Eu, o Paulo e o bebé do Paulo

18 PARA 19 DE FEVEREIRO DE 1995
Levo um bebé ao colo. Este bebé é do Paulo, mas aninha-se tão bem, e enrola-se tão confortavelmente nos meus braços, que não me pesa, e pelo contrário, é muito bom tê-lo assim. Depois vejo que tem a cara suja. E suja-me a mim, também, porque bolsa, e muito. Procuro uma casa de banho. Há duas, mas escolho a dos homens, onde está o Paulo a lavar as mãos. Entro e começo a lavar a minha cara, depois as minhas mãos, e só depois ligo ao bebé, que está feliz, no meu colo, a rir-se para o espelho.
Depois meto-me num eléctrico que é um comboio, ou o contrário. Primeiro eu estava à procura da estação, mas não era nada fácil encontrá-la. Depois ensinam-me. Entra-se por uma espécie de quinta, mas é uma quinta cheia de edifícios baixos, casas de habitação. Sinto, quando entro ali, que é como se ganhasse uma certa independência em relação ao que fica cá fora, uma vez que ninguém, a menos que eu queira, pode dar comigo ali.
Sei que me procuram. Fico contente por saber que só me encontrarão quando eu quiser.
Tudo aquilo é velho e mal conservado, mas, ao mesmo tempo, é bonito como se estivesse abandonado há muito tempo.
Entro no comboio que é um eléctrico. Adoro a viagem que ele faz. Calma e longa, através de uma cidade que é o Porto. O Lula vai ao meu lado. Engana-se a mexer num telemóvel. Ouve-se uma voz. É o pai do Zé. Olhamos um para o outro, como se ele não devesse ter feito aquilo. O Lula toma a iniciativa e simplesmente desliga o telemóvel.

Meu inimigo, minha sombra, minha fera, meu amor

17 PARA 18 DE FEVEREIRO DE 1995
Tenho de fugir sem pôr os pés no chão. Estou numa grande sala de baile, com lianas penduradas do tecto, a várias alturas. Agarro-me e vou passando de umas para as outras, dando balanço com o corpo e projectando-me sempre para diante. Tenho de fugir de um homem que me persegue. Faço-o com dificuldade. Então encontro um casal de meia-idade a quem peço abrigo em sua casa. É uma casa de passagem. Lá dentro há uma sala e um quarto.

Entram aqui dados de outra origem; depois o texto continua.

(** Two tensors that agree on their shape and on every entry inside it *)
Definition teq4 (x y : tensor4) : Prop :=
  shape4 x = shape4 y
  /\ forall b i j c,
       (b < len4 x)%nat -> (i < rows4 x)%nat -> (j < cols4 x)%nat ->
       (c < coils4 x)%nat ->
       at4 x b i j c = at4 y b i j c.

Definition teq3 (x y : tensor3) : Prop :=
  shape3 x = shape3 y
  /\ forall b i j,
       (b < len3 x)%nat -> (i < rows3 x)%nat -> (j < cols3 x)%nat ->
       at3 x b i j = at3 y b i j.

(** Checked reads *)
Definition get2 {A : Type} (t : tensor2 A) (i j : nat) : option A :=
  if (i <? rows t)%nat && (j <? cols t)%nat then Some (at2 t i j) else None.

Definition get3 (t : tensor3) (b i j : nat) : option C :=
  if (b <? len3 t)%nat && (i <? rows3 t)%nat && (j <? cols3 t)%nat
  then Some (at3 t b i j) else None.

Definition get4 (t : tensor4) (b i j c : nat) : option C :=
  if (b <? len4 t)%nat && (i <? rows4 t)%nat && (j <? cols4 t)%nat
     && (c <? coils4 t)%nat
  then Some (at4 t b i j c) else None.

(** [torch.zeros((n, m))], [torch.ones] *)
Definition full2 {A : Type} (n m : nat) (v : A) : tensor2 A :=
  T2 n m (fun _ _ => v).

(** [t[rs, cs] = v] for a scalar [v]; the step of a slice has to be
    positive. *)
Definition setitem2 {A : Type} (t : tensor2 A) (rs cs : Py.slice) (v : A)
  : result (tensor2 A) :=
  if ((Py.step_of rs <=? 0) || (Py.step_of cs <=? 0))%Z then Raise ValueError
  else Ok (T2 (rows t) (cols t)
             (fun i j =>
                if Py.selects rs (rows t) i && Py.selects cs (cols t) j
                then v else at2 t i j)).

(** Broadcasting of one dimension *)
Definition bdim (n m : nat) : result nat :=
  if (n =? m)%nat then Ok n
  else if (n =? 1)%nat then Ok m
  else if (m =? 1)%nat then Ok n
  else Raise RuntimeError.

(** The position read in a dimension of size [n] for result position [i] *)
Definition bpos (n i : nat) : nat := if (n =? 1)%nat then O else i.

(** Element-wise combination of two rank-2 tensors with broadcasting *)
Definition bzip2 {A B D : Type} (f : A -> B -> D) (a : tensor2 A) (b : tensor2 B)
  : result (tensor2 D) :=
  (r <- bdim (rows a) (rows b) ;;
   c <- bdim (cols a) (cols b) ;;
   Ok (T2 r c (fun i j =>
         f (at2 a (bpos (rows a) i) (bpos (cols a) j))
           (at2 b (bpos (rows b) i) (bpos (cols b) j)))))%result.

(** Element-wise product of two rank-4 tensors with broadcasting *)
Definition bmul4 (a b : tensor4) : result tensor4 :=
  (n0 <- bdim (len4 a) (len4 b) ;;
   n1 <- bdim (rows4 a) (rows4 b) ;;
   n2 <- bdim (cols4 a) (cols4 b) ;;
   n3 <- bdim (coils4 a) (coils4 b) ;;
   Ok (T4 n0 n1 n2 n3 (fun s i j c =>
         Cmul (at4 a (bpos (len4 a) s) (bpos (rows4 a) i)
                     (bpos (cols4 a) j) (bpos (coils4 a) c))
              (at4 b (bpos (len4 b) s) (bpos (rows4 b) i)
                     (bpos (cols4 b) j) (bpos (coils4 b) c)))))%result.

(** [x[:,:,:,None]] *)
Definition unsqueeze3 (x : tensor3) : tensor4 :=
  T4 (len3 x) (rows3 x) (cols3 x) 1 (fun s i j _ => at3 x s i j).

(** [mask[None,:,:,None]] *)
Definition unsqueeze03 (m : tensor2 C) : tensor4 :=
  T4 1 (rows m) (cols m) 1 (fun _ i j _ => at2 m i j).

(** [torch.conj] *)
Definition conj4 (x : tensor4) : tensor4 :=
  T4 (len4 x) (rows4 x) (cols4 x) (coils4 x)
     (fun s i j c => Cconj (at4 x s i j c)).

(** [torch.sum(x, axis=3)] *)
Definition sum_axis3 (x : tensor4) : tensor3 :=
  T3 (len4 x) (rows4 x) (cols4 x)
     (fun s i j => Csum (fun c => at4 x s i j c) (coils4 x)).

(** [t[a:b]] along the first axis *)
Definition slice0 (t : tensor4) (a b : Z) : tensor4 :=
  let lo := Py.lower (Py.range_ a b) (Z.of_nat (len4 t)) in
  let hi := Py.upper (Py.range_ a b) (Z.of_nat (len4 t)) in
  T4 (Z.to_nat (hi - lo)) (rows4 t) (cols4 t) (coils4 t)
     (fun s i j c => at4 t (Z.to_nat lo + s) i j c).

(** [t[i:i+1]] for a loop counter [i] *)
Definition slab (t : tensor4) (i : nat) : tensor4 :=
  slice0 t (Z.of_nat i) (Z.of_nat i + 1).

Eles acolhem-me e eu vou-me esconder no quarto do fundo.
Depois tocam à campainha, e sei logo que é ELE. Peço ao casal que diga ao homem que eu não estou ali, nem sabem de mim. Explico-lhes que devem ter muito cuidado porque ele é inteligentíssimo. Escondo-me no quarto, que tem uma porta que dá, também, para a rua. Para as traseiras da casa. Na porta há um olho-de-peixe.
Ouço, mal, a conversa entre o casal meu amigo e o homem que me persegue. Ouço a porta da rua bater e sei que ele se foi embora. Então ponho-me a espreitar pelo olho-de-peixe para o ver ir-se embora também deste lado da casa. Espreito e vejo só um corredor vazio ligeiramente deformado pela lente.
Afasto-me. Volto a olhar. Nada. Afasto-me e aproximo-me de novo, para ter a certeza de que ele se vai mesmo embora. E quando encosto, de novo, o meu olho ao olho-de-peixe sinto uma espécie de descarga eléctrica, um susto, um terror, porque, no mesmo instante, o meu perseguidor faz o mesmo do outro lado.
Num salto, enrolome no chão, junto à porta, e, a tremer, fico à espera que ele não tenha detectado a minha presença. Mas sei que, apesar de estar agachada junto da porta, não posso movimentar-me pelo quarto porque ele me detecta. E sei que há maneiras de ele conseguir espreitar, através do olho-de-peixe, e conseguir mesmo ver-me no ponto em que estou, embora não o faça por métodos habituais, até porque aquele dispositivo, em princípio, só serve para olhar de dentro para fora e não o contrário. Mas ELE consegue. Eu sei que ele consegue fazê-lo.
Ouço a sua respiração através da porta. Uma respiração pesada, de animal selvagem. Sei que ele nunca vai sair dali, nunca vai deixar de me perseguir, só vai parar quando me apanhar.
Tremo e aguardo.
Então, de repente, tomo uma decisão de instinto. Levanto-me e abro a porta ao meu inimigo, à fera que me persegue, ao homem ameaçador. E ele entra e eu atiro-me para ele e fundimo-nos num intensíssimo abraço.